■ **Exercise aim**
Which lines of the entries below run from the one holding "Definition filter_frame_num_set (f" to the one holding "assert (E : Z.land a", inclusive? Set down exactly those lines and no others.
** Opening Entries supplied block **
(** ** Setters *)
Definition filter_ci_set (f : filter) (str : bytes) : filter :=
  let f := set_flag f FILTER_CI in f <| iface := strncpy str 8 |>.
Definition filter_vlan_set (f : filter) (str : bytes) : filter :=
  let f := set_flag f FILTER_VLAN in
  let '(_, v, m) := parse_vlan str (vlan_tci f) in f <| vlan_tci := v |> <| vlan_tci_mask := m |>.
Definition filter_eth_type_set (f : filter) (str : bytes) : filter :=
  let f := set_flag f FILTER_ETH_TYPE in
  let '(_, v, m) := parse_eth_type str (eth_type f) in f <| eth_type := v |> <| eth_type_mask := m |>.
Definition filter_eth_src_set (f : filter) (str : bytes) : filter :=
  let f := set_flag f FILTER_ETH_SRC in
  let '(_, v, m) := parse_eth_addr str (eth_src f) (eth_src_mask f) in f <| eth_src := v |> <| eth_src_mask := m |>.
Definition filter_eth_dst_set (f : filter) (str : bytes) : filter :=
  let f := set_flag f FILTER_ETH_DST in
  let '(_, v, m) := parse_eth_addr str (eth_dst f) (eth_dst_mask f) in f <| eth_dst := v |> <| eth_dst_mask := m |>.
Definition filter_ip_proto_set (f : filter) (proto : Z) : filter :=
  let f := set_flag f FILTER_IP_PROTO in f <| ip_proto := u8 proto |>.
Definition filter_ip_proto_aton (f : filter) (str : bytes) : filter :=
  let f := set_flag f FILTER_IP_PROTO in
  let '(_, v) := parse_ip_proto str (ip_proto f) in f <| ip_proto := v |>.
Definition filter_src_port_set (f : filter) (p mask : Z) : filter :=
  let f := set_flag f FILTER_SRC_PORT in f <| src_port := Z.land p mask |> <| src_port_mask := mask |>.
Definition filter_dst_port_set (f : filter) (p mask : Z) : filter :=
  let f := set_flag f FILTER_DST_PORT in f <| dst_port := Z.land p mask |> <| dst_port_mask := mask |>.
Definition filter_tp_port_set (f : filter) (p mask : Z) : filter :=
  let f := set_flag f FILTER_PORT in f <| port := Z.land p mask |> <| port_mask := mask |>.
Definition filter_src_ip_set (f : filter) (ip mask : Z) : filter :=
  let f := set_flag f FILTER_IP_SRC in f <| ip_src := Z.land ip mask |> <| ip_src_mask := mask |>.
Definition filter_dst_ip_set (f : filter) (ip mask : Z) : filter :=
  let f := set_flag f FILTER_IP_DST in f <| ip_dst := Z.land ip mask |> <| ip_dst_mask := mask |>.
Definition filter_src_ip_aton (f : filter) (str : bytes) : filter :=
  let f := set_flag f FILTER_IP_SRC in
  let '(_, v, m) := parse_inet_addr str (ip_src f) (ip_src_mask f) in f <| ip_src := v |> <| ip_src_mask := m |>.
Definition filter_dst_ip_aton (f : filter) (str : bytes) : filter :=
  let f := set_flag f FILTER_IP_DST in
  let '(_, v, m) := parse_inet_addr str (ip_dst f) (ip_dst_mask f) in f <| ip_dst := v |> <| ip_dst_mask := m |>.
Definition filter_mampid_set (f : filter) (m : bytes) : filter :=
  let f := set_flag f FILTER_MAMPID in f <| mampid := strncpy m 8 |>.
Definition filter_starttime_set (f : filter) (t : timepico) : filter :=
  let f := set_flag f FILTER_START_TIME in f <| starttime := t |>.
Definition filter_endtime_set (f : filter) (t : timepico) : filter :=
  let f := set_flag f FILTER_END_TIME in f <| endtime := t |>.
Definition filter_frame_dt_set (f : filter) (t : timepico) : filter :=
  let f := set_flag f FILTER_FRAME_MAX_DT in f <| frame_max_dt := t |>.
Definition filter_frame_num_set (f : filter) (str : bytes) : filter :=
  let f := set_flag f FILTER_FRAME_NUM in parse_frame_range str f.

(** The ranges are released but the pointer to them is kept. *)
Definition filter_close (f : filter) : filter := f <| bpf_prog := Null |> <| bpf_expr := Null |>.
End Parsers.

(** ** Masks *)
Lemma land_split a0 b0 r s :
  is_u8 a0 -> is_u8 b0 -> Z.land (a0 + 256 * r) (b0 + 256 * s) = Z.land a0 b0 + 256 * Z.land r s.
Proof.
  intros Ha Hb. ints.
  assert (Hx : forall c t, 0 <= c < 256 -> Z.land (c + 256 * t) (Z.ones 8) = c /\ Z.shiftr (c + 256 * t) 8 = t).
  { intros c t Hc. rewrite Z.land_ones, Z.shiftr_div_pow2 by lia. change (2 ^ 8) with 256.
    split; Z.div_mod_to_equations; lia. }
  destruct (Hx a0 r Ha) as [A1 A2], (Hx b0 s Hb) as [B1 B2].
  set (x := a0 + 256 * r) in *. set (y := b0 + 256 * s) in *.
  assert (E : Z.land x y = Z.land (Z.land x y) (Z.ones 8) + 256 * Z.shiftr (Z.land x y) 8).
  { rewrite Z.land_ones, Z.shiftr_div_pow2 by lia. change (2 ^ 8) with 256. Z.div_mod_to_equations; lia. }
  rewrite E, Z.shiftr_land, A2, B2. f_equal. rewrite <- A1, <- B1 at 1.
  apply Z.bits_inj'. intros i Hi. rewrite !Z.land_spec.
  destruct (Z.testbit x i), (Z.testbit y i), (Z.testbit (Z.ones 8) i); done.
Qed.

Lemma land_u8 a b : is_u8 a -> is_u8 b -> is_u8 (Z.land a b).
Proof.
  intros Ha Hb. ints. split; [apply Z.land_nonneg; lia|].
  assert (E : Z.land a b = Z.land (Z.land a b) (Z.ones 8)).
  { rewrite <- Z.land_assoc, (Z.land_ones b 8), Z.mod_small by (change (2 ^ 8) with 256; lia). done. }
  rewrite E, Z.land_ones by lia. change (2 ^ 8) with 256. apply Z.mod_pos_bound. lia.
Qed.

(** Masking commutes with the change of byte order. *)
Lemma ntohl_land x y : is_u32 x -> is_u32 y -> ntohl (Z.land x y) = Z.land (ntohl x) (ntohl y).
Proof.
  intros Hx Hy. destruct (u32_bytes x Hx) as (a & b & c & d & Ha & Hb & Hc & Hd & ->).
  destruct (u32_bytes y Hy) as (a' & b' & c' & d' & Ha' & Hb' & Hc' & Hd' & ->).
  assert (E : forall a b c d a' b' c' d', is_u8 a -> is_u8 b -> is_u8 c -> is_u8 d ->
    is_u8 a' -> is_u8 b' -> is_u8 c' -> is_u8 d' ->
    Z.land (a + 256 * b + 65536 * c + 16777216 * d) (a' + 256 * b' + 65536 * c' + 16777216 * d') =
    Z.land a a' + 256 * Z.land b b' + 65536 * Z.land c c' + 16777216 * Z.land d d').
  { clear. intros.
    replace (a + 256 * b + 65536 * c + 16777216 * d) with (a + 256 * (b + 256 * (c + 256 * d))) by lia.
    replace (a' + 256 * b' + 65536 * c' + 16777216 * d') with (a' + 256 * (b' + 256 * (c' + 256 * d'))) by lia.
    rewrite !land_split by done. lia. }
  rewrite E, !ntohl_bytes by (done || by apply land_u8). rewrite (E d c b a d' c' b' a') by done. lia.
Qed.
** Closing Entries supplied block **
■ **Problem solution**
Definition filter_frame_num_set (f : filter) (str : bytes) : filter :=
  let f := set_flag f FILTER_FRAME_NUM in parse_frame_range str f.

(** The ranges are released but the pointer to them is kept. *)
Definition filter_close (f : filter) : filter := f <| bpf_prog := Null |> <| bpf_expr := Null |>.
End Parsers.

(** ** Masks *)
Lemma land_split a0 b0 r s :
  is_u8 a0 -> is_u8 b0 -> Z.land (a0 + 256 * r) (b0 + 256 * s) = Z.land a0 b0 + 256 * Z.land r s.
Proof.
  intros Ha Hb. ints.
  assert (Hx : forall c t, 0 <= c < 256 -> Z.land (c + 256 * t) (Z.ones 8) = c /\ Z.shiftr (c + 256 * t) 8 = t).
  { intros c t Hc. rewrite Z.land_ones, Z.shiftr_div_pow2 by lia. change (2 ^ 8) with 256.
    split; Z.div_mod_to_equations; lia. }
  destruct (Hx a0 r Ha) as [A1 A2], (Hx b0 s Hb) as [B1 B2].
  set (x := a0 + 256 * r) in *. set (y := b0 + 256 * s) in *.
  assert (E : Z.land x y = Z.land (Z.land x y) (Z.ones 8) + 256 * Z.shiftr (Z.land x y) 8).
  { rewrite Z.land_ones, Z.shiftr_div_pow2 by lia. change (2 ^ 8) with 256. Z.div_mod_to_equations; lia. }
  rewrite E, Z.shiftr_land, A2, B2. f_equal. rewrite <- A1, <- B1 at 1.
  apply Z.bits_inj'. intros i Hi. rewrite !Z.land_spec.
  destruct (Z.testbit x i), (Z.testbit y i), (Z.testbit (Z.ones 8) i); done.
Qed.

Lemma land_u8 a b : is_u8 a -> is_u8 b -> is_u8 (Z.land a b).
Proof.
  intros Ha Hb. ints. split; [apply Z.land_nonneg; lia|].
  assert (E : Z.land a b = Z.land (Z.land a b) (Z.ones 8)).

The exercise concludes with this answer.